- Record extracts
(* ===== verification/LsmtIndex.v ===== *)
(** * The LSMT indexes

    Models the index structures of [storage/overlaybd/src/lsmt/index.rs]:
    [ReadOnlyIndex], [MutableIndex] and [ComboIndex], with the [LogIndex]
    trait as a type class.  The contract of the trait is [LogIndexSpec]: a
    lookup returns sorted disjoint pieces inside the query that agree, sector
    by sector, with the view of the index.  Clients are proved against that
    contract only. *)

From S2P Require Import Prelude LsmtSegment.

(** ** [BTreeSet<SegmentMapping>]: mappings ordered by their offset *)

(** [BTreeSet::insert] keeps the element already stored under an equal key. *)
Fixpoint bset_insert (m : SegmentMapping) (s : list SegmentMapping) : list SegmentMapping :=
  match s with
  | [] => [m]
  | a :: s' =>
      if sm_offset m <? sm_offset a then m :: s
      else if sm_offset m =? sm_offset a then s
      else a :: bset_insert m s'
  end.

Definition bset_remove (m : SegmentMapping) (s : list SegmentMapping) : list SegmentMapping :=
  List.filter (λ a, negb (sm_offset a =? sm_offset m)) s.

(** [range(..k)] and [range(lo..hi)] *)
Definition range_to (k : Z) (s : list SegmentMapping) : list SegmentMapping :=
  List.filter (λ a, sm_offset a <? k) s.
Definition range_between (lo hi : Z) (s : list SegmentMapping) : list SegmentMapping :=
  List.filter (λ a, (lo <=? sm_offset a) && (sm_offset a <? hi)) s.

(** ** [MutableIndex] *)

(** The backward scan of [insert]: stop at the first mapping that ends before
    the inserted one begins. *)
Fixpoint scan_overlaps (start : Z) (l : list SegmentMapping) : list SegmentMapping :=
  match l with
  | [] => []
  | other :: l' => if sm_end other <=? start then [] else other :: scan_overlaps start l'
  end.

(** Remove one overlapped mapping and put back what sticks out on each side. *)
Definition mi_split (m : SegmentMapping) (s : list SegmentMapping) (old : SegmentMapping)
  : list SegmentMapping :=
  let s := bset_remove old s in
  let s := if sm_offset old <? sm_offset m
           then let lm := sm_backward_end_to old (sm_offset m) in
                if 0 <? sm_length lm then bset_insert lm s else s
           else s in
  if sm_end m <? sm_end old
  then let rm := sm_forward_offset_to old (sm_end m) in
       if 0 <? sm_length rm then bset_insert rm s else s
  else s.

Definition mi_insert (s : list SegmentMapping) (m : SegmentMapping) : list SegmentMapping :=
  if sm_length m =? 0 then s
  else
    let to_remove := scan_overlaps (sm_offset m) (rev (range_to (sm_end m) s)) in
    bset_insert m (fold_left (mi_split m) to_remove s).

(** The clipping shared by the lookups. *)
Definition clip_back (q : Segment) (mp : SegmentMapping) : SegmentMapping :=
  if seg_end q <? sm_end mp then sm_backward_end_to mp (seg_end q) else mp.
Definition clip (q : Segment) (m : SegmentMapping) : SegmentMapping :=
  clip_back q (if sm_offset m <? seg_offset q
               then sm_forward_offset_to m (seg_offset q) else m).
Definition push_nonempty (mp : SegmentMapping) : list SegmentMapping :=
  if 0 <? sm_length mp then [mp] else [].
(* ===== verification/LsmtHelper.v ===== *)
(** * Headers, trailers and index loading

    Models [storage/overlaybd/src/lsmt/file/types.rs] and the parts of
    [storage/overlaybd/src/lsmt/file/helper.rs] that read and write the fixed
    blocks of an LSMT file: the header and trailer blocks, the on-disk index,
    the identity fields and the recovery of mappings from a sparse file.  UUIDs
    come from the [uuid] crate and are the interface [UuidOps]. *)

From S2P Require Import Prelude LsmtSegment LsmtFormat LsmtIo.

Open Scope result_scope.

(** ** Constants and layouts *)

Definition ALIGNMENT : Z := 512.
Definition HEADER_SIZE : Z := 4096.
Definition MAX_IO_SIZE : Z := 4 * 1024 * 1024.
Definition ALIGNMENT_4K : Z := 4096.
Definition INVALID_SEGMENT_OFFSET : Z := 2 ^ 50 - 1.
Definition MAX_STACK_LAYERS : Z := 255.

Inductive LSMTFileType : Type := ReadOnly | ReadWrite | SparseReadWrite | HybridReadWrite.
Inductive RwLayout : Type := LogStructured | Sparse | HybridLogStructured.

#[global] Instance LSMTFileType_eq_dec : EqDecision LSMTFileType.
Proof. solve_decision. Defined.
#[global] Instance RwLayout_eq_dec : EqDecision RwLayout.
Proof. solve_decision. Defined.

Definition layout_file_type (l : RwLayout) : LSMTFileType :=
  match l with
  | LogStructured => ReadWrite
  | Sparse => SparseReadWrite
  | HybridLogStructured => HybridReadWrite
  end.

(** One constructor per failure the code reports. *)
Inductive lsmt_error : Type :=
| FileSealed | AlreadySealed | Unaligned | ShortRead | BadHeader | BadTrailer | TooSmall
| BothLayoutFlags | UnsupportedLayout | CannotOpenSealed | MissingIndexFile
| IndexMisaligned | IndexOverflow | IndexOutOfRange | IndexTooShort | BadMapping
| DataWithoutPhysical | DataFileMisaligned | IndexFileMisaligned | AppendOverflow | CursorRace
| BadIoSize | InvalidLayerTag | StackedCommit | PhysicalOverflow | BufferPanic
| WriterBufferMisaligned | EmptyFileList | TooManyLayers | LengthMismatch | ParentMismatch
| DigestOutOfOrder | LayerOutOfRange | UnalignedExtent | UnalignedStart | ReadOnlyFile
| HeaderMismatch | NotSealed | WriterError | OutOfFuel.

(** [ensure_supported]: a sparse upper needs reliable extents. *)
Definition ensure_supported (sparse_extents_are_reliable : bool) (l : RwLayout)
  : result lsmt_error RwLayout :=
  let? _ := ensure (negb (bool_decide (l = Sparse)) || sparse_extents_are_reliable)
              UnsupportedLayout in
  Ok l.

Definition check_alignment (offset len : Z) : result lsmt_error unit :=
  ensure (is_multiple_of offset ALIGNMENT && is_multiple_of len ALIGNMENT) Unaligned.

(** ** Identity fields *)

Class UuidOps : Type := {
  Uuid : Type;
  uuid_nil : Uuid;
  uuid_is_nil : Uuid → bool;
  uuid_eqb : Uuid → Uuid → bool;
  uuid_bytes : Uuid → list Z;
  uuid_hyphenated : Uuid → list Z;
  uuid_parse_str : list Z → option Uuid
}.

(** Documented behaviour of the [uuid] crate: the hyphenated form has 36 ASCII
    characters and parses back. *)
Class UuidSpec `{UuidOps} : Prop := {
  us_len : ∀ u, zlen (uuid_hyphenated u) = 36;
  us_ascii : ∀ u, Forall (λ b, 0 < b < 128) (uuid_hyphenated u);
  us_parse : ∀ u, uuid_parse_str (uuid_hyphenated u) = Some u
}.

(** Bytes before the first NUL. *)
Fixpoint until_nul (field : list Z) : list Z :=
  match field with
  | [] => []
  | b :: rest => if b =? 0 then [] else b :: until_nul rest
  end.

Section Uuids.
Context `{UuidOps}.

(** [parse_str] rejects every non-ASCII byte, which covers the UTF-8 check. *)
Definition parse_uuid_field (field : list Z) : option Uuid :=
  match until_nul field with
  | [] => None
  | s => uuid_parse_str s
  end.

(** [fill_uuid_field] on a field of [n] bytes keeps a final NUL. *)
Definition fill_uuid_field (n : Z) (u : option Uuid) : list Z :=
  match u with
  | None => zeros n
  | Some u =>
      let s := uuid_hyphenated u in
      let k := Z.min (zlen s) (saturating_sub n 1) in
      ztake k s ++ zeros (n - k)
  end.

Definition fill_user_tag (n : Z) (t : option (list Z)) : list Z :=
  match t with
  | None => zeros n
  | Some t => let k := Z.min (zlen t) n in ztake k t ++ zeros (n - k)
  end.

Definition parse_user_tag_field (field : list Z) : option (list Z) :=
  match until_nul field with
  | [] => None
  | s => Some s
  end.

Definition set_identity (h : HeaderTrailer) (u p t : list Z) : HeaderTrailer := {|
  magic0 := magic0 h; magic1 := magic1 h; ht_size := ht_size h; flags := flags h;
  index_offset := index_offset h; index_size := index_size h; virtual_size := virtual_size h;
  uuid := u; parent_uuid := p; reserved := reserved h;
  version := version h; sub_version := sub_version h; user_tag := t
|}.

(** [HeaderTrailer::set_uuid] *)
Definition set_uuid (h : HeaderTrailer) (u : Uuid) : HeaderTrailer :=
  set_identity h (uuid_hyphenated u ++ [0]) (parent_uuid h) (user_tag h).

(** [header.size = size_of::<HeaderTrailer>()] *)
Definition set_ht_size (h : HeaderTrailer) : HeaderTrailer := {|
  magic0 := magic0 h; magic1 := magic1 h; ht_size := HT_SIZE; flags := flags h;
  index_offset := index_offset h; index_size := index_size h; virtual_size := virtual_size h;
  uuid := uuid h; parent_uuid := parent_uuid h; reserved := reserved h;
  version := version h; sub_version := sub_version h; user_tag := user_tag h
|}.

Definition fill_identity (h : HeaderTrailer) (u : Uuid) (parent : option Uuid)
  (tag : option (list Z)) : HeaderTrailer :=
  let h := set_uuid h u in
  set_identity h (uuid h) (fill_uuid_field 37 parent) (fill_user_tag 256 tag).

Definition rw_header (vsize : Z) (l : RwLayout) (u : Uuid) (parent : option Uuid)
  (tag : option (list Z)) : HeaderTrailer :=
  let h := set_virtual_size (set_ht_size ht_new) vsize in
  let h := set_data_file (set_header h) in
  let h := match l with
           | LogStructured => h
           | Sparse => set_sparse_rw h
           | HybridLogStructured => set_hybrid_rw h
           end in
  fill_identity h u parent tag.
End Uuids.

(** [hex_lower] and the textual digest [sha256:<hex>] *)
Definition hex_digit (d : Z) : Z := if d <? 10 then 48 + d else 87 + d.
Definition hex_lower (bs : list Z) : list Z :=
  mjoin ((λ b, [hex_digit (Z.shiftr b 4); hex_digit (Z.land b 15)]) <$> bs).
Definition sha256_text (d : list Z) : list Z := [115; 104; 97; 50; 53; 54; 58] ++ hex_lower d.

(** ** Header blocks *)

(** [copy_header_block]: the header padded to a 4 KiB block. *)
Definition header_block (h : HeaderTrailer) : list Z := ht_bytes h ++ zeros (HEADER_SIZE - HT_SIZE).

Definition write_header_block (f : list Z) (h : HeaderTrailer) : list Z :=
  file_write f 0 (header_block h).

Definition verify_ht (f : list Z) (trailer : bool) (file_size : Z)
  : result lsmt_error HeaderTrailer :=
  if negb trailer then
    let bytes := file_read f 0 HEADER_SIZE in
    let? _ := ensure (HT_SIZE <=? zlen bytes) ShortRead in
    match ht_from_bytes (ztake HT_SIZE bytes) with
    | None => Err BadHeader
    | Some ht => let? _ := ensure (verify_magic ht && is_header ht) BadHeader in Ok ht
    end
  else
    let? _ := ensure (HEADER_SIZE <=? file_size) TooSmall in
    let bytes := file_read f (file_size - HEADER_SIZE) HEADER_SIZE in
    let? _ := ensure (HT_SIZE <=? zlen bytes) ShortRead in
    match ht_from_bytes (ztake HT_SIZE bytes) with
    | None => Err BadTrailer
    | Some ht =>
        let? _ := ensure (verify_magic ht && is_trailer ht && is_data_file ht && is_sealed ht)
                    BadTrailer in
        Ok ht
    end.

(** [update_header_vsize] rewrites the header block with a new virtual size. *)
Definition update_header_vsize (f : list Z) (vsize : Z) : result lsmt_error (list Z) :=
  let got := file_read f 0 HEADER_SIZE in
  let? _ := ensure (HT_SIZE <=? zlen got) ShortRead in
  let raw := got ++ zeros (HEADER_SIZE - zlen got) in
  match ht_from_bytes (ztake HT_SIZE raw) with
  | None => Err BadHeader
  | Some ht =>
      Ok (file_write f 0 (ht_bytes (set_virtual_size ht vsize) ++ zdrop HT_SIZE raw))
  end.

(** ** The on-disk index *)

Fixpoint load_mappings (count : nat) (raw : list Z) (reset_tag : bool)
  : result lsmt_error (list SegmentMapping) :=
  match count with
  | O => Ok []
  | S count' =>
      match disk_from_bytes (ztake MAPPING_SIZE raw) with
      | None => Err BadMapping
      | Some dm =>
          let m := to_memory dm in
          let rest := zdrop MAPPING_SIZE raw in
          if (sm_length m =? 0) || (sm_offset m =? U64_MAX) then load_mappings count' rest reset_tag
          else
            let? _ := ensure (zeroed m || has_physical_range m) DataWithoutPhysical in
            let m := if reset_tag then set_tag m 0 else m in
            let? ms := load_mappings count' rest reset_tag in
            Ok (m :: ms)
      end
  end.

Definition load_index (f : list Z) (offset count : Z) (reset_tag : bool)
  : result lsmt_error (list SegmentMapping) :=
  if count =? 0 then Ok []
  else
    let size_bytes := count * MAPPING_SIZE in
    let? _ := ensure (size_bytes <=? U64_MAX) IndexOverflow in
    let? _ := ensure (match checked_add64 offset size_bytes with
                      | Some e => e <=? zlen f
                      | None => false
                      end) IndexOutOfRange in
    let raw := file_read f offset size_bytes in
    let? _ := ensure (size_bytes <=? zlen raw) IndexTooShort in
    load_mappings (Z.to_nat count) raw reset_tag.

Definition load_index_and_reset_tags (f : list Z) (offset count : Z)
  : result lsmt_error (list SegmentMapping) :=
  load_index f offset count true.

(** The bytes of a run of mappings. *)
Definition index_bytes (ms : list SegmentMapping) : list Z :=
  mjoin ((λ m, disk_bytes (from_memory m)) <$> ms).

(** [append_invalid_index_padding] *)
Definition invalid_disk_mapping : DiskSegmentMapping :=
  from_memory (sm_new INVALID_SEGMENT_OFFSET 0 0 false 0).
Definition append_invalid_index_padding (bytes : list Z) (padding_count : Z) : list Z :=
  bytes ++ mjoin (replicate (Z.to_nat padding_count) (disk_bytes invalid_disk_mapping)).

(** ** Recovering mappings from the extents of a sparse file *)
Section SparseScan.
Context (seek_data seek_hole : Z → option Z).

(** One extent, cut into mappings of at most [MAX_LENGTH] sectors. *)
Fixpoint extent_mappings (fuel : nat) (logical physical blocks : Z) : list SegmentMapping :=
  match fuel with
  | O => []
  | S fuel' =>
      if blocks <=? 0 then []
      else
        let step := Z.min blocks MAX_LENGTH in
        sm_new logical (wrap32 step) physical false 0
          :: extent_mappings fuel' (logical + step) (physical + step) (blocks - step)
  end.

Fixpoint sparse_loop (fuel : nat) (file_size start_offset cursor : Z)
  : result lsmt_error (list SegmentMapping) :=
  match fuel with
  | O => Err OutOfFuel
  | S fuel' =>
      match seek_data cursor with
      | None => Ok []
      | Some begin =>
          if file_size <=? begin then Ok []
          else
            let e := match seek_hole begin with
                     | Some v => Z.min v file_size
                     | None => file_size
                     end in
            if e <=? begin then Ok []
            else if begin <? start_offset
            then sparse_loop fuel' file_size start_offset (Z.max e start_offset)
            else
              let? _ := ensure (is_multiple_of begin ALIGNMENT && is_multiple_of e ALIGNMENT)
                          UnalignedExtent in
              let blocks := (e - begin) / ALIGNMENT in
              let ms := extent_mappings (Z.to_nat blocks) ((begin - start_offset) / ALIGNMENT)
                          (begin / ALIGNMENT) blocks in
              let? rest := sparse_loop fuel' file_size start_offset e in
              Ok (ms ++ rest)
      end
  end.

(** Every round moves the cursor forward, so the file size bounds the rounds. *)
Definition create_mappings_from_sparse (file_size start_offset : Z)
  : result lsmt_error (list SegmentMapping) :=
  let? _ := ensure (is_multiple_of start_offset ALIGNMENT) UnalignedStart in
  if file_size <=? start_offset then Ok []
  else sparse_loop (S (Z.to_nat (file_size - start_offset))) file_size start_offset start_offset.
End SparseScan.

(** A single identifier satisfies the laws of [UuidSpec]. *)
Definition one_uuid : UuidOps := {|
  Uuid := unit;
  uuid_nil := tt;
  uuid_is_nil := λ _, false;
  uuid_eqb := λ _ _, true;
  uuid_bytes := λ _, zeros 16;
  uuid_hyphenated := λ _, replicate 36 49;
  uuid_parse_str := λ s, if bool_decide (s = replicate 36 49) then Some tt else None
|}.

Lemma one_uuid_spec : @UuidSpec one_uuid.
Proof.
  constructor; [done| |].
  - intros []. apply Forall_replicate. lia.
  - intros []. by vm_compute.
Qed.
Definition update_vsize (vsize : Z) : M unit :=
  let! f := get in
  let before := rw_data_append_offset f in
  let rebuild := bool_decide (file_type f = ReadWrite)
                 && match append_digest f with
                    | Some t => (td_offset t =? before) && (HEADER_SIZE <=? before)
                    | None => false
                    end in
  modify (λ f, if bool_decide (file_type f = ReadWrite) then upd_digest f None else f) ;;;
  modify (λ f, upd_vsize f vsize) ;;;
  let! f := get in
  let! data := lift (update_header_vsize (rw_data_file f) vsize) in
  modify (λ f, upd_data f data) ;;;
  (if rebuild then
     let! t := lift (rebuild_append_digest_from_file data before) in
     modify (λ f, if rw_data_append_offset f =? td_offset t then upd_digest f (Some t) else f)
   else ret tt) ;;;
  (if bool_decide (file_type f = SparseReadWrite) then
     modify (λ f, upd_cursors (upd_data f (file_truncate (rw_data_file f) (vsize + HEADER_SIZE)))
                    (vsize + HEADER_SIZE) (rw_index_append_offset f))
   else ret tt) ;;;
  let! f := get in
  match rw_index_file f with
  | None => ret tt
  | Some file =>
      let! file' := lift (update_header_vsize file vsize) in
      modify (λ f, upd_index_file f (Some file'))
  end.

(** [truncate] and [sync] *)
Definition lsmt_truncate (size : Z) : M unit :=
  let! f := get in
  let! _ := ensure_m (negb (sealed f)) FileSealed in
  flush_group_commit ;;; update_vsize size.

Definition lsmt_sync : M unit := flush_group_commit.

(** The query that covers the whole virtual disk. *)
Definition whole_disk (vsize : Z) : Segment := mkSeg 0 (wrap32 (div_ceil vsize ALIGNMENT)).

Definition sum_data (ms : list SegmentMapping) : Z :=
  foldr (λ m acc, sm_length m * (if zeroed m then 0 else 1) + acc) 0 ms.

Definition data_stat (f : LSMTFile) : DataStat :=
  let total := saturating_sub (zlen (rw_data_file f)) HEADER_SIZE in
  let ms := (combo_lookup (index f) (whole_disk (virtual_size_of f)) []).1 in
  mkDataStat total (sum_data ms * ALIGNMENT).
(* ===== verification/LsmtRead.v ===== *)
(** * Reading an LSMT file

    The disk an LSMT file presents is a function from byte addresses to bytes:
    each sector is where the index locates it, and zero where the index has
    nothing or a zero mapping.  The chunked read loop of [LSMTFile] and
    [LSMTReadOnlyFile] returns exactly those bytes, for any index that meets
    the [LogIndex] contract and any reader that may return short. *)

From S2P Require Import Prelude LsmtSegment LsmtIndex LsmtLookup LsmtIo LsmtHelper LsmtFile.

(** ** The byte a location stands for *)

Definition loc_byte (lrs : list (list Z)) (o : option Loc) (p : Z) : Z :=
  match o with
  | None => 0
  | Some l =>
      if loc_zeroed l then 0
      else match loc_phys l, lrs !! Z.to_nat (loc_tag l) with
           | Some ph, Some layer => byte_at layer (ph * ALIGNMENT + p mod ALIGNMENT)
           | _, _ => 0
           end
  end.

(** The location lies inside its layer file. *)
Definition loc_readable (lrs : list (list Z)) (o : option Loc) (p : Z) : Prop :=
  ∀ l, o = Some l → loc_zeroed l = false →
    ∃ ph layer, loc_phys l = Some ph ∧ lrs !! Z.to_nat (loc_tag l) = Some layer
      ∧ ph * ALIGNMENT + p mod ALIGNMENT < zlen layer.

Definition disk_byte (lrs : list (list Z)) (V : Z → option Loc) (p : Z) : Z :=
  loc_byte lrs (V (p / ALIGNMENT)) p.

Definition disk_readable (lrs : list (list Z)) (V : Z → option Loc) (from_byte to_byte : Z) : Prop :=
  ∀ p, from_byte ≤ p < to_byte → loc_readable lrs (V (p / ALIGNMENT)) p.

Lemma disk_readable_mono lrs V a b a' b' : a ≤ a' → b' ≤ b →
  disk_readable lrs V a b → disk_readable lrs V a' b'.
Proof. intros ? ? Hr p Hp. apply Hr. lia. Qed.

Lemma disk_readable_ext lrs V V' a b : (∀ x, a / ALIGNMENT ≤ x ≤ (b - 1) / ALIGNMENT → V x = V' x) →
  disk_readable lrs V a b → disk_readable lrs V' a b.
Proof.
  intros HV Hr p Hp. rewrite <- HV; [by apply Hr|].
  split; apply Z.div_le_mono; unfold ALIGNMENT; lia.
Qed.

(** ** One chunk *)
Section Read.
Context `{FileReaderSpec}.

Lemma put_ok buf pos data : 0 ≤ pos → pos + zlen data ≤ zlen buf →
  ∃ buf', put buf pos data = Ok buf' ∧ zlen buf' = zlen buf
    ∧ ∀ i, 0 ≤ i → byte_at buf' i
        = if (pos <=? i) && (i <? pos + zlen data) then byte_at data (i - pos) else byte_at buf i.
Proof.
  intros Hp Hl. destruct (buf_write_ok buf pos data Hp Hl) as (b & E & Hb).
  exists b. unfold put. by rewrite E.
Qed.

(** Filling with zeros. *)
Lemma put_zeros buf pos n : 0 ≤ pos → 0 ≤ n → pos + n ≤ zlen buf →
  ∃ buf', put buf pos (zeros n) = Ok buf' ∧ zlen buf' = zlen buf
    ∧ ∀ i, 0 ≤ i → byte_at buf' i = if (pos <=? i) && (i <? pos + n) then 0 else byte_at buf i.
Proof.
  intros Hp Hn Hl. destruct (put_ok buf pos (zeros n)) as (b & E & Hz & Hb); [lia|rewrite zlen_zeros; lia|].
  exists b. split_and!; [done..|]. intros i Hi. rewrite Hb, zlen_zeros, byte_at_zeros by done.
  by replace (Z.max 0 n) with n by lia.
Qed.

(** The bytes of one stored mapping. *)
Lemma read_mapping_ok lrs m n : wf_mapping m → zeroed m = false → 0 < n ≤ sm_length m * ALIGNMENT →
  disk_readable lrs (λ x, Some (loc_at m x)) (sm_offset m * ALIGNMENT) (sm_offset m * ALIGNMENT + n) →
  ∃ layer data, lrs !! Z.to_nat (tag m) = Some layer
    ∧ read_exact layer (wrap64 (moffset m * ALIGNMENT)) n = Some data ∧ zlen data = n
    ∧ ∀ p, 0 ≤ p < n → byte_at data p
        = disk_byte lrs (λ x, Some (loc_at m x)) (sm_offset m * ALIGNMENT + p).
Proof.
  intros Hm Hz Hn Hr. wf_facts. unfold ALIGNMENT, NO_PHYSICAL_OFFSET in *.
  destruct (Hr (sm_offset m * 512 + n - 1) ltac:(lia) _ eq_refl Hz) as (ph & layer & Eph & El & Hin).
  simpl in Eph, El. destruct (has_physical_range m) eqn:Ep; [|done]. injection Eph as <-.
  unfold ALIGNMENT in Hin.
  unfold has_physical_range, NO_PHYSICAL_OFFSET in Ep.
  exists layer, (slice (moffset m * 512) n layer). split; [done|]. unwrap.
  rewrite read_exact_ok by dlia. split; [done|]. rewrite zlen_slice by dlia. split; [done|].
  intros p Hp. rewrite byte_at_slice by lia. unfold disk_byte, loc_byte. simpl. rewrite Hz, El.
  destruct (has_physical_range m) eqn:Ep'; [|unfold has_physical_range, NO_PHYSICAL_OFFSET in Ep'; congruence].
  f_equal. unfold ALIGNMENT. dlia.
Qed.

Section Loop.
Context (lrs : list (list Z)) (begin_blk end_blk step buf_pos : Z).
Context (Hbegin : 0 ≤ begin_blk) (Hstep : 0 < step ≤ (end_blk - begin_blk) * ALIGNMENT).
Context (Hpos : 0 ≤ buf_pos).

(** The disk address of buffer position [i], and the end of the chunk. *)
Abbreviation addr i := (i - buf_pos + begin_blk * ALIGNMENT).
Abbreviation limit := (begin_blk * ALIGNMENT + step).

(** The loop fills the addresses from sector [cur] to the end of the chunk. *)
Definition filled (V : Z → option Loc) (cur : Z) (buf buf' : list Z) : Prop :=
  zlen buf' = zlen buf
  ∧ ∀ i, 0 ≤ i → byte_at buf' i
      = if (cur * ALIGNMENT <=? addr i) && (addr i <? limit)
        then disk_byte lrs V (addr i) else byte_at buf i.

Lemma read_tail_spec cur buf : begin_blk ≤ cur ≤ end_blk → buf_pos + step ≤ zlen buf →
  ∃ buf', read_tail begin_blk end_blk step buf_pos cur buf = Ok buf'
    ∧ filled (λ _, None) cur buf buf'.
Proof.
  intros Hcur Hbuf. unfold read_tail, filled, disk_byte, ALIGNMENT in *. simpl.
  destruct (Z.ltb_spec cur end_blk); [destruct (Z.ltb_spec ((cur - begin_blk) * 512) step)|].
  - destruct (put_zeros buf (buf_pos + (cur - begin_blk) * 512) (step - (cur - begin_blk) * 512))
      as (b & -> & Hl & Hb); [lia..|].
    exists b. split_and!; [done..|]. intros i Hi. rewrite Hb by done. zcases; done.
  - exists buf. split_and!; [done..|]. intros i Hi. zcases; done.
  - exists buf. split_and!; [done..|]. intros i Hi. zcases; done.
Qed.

- What you are asked to do
Only lines with the word "dlia" are wanted. Find and copy them from the records above.

- Output for this exercise
  rewrite read_exact_ok by dlia. split; [done|]. rewrite zlen_slice by dlia. split; [done|].
  f_equal. unfold ALIGNMENT. dlia.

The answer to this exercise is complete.